Cuando terminó la restauración de la Curia, Píccolo tuvo el privilegio de darle, en mano, las llaves al Papa Juan Pablo ll. Y Juan Domingo Perón lo consideró el mejor pintor de la Argentina. "Me di el lujo de pintar todos los hoteles, los bungalows y la capilla de Chapadmalal. No me querían dar ese trabajo porque decían que era muy joven. Pero lo hice. Y salió todo bien. Me gustaría volver a hacerlo", dice este hombre que no se cansa de generar proyectos, que es padre de tres hijos, abuelo de cuatro nietos, y al que su mujer lo echó de la habitación por sus hábitos madrugadores: "Me levanto a las cuatro de la mañana para escuchar el silencio en el jardín". Ángel explica que aún siente emoción por su trabajo y que tiene "energéticamente, 27 años; mentalmente, 30; y corporalmente, 75".
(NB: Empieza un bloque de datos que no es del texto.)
(** The run is suspended on the request [f], issued with the state as
    [st], in a stretch that began with the state as [s0]. *)
Definition launched (c : copy) (s0 : state) (f : flight) (st : state) : Prop :=
  ∃ e st1, moves c s0 st1 ∧ missing st1 e ∧ e ∈ planned_calls c (lastCharacterId st1)
           ∧ launch c e st1 = (f, st) ∧ awaited f = true.

(** What holds when the run is resumed: a value the promise is fulfilled
    with is a parsed body, and if it is the cached object, the cache
    holds it under the endpoint of the request. *)
Definition resumed (f : flight) (s : Task.settlement) (st : state) : Prop :=
  ∀ v shared, s = Task.Fulfilled (v, shared) →
    ∃ w, v = Data w ∧ (shared = true → cache st !! target f = Some w).

(** A run all of whose stretches, from [s0] or from a resumption to the
    next suspension or to its end, change the state by [moves], and which
    ends as [Q] or [E] says. *)
Inductive safe (c : copy) {A} (Q : A → state → state → Prop)
    (E : error → state → state → Prop) : state → Task.task A → Prop :=
| safe_returned s0 a st : Q a s0 st → safe c Q E s0 (Task.Returned a st)
| safe_raised s0 e st : E e s0 st → safe c Q E s0 (Task.Raised e st)
| safe_suspended s0 f st k :
    launched c s0 f st →
    (∀ s st', resumed f s st' → safe c Q E st' (k s st')) →
    safe c Q E s0 (Task.Suspended f st k).

(** The last stretch of an invocation: it may count one error. *)
Definition ends (c : copy) (s0 st : state) : Prop :=
  ∃ st1, moves c s0 st1 ∧ (st = st1 ∨ st = set_errorCount incr st1).

Definition invocation (c : copy) : state → Task.task unit → Prop :=
  safe c (fun _ => ends c) (fun _ _ _ => False).

(** Every run that is suspended is the rest of an invocation. *)
Definition on_course (c : copy) (p : process) : Prop :=
  ∀ f k, (f, k) ∈ suspended p →
    awaited f = true ∧ ∀ s st, resumed f s st → invocation c st (k s st).

(** The requests in flight, awaited or not. *)
Definition in_flight (p : process) : list flight :=
  map fst (suspended p) ++ orphans (memory p).

(** What a call of [fetchFromApi] for [endpoint] returns: if it is the
    cached object, the cache holds it under the endpoint. *)
Definition fetched (endpoint : string) (r : cached * bool) (st : state) : Prop :=
  match fst r with
  | Data w => snd r = true → cache st !! endpoint = Some w
  | Inherited _ => True
  end.

(** What the handler of a step may do to the cached object. *)
Definition tidy (endpoint : string) (h : handler) : Prop :=
  keeps_truthy h ∧ (endpoint ≠ "films/" → keeps_value h).

(** [st'] comes later than [st] in a lifetime: the log of the requests
    has grown at its end, and the timeout is the same. *)
Definition later (st st' : state) : Prop :=
  requests st `prefix_of` requests st' ∧ timeout st' = timeout st.

(** [I n] holds of the state and [Fl] of the requests that no run
    awaits. *)
Definition sound (I : nat → state → Prop) (Fl : flight → state → Prop)
    (n : nat) (st : state) : Prop :=
  I n st ∧ ∀ f, f ∈ orphans st → Fl f st.

(** An invariant of the process: [I n] holds of the state while [n] runs
    are suspended, every suspended run is the rest of an invocation, and
    [Fl] holds of every request in flight. *)
Definition steady (c : copy) (I : nat → state → Prop) (Fl : flight → state → Prop)
    (p : process) : Prop :=
  I (length (suspended p)) (memory p) ∧ on_course c p ∧
  ∀ f, f ∈ in_flight p → Fl f (memory p).

(** * Theorems *)

(** ** Arithmetic of the counters *)

Lemma round53_small z : z < 2 ^ 53 → round53 z = z.
Proof.
  intros Hz. unfold round53. destruct (Z.ltb_spec z (2 ^ 53)); [reflexivity | lia].
Qed.

Lemma incr_small x : 0 <= x < 2 ^ 53 - 1 → incr x = x + 1.
Proof. intros Hx. unfold incr, JS.add. apply round53_small. lia. Qed.

(** Above 2^53 a rounded integer is a 53-bit significand [q] times a
    power of two, at or just above the truncation of the argument. *)
Lemma round53_shape y :
  2 ^ 53 <= y →
  ∃ b q, Z.log2 y = b ∧ 53 <= b ∧ 2 ^ 52 <= q <= 2 ^ 53 ∧
    q * 2 ^ (b - 52) <= 2 ^ (b + 1) ∧
    round53 y = q * 2 ^ (b - 52) ∧ y / 2 ^ (b - 52) <= q.
Proof.
  intros Hy.
  assert (Hpos : 0 < y) by lia.
  pose proof (Z.log2_spec y Hpos) as [Hlo Hhi].
  assert (Hb : 53 <= Z.log2 y) by (apply Z.log2_le_pow2; lia).
  set (b := Z.log2 y) in *.
  set (k := b - 52).
  assert (HP : 0 < 2 ^ k) by (apply Z.pow_pos_nonneg; lia).
  assert (Hsplit : 2 ^ b = 2 ^ 52 * 2 ^ k).
  { rewrite <- Z.pow_add_r by lia. f_equal. lia. }
  assert (Hsplit' : 2 ^ (b + 1) = 2 ^ 53 * 2 ^ k).
  { rewrite <- Z.pow_add_r by lia. f_equal. lia. }
  assert (Hq : 2 ^ 52 <= y / 2 ^ k < 2 ^ 53).
  { replace (Z.succ b) with (b + 1) in Hhi by lia. split.
    - apply Z.div_le_lower_bound; lia.
    - apply Z.div_lt_upper_bound; lia. }
  unfold round53. destruct (Z.ltb_spec y (2 ^ 53)); [lia|].
  fold b. fold k.
  set (q := y / 2 ^ k) in *.
  destruct ((y mod 2 ^ k <? 2 ^ (k - 1)) || ((y mod 2 ^ k =? 2 ^ (k - 1)) && Z.even q)).
  - exists b, q. change (b - 52) with k.
    split; [reflexivity|]. split; [lia|]. split; [lia|].
    split; [rewrite Hsplit'; apply Z.mul_le_mono_nonneg_r; lia|].
    split; [reflexivity | lia].
  - exists b, (q + 1). change (b - 52) with k.
    split; [reflexivity|]. split; [lia|]. split; [lia|].
    split; [rewrite Hsplit'; apply Z.mul_le_mono_nonneg_r; lia|].
    split; [reflexivity | lia].
Qed.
Poner en valor las Tiendas Harrods es el gran desafío que hoy lo apasiona y por el que trabaja de sol a sol. "La gente se acerca, pregunta cuándo estará lista la obra. Incluso los turistas golpean la puerta para entrar a pasear. Muchos nos dicen que venían de chicos a tomar el té o el café con leche. Yo también lo hacía. Cuando era niño vivía en Gálvez y veníamos con mi familia a pasear a Harrods", concluye este elegante caballero de sombrero que bien podría ser un cliente de aquellos años dorados de una tienda, una Buenos Aires, de esplendor. 2020 parece ser el año de la reapertura. Las promesas fueron muchas. Esta vez, el impulso toma bríos renovados. Con viento a favor, Harrods volverá a levantar sus cortinas verde inglés y a devolverle a la ciudad parte de aquella distinción perdida.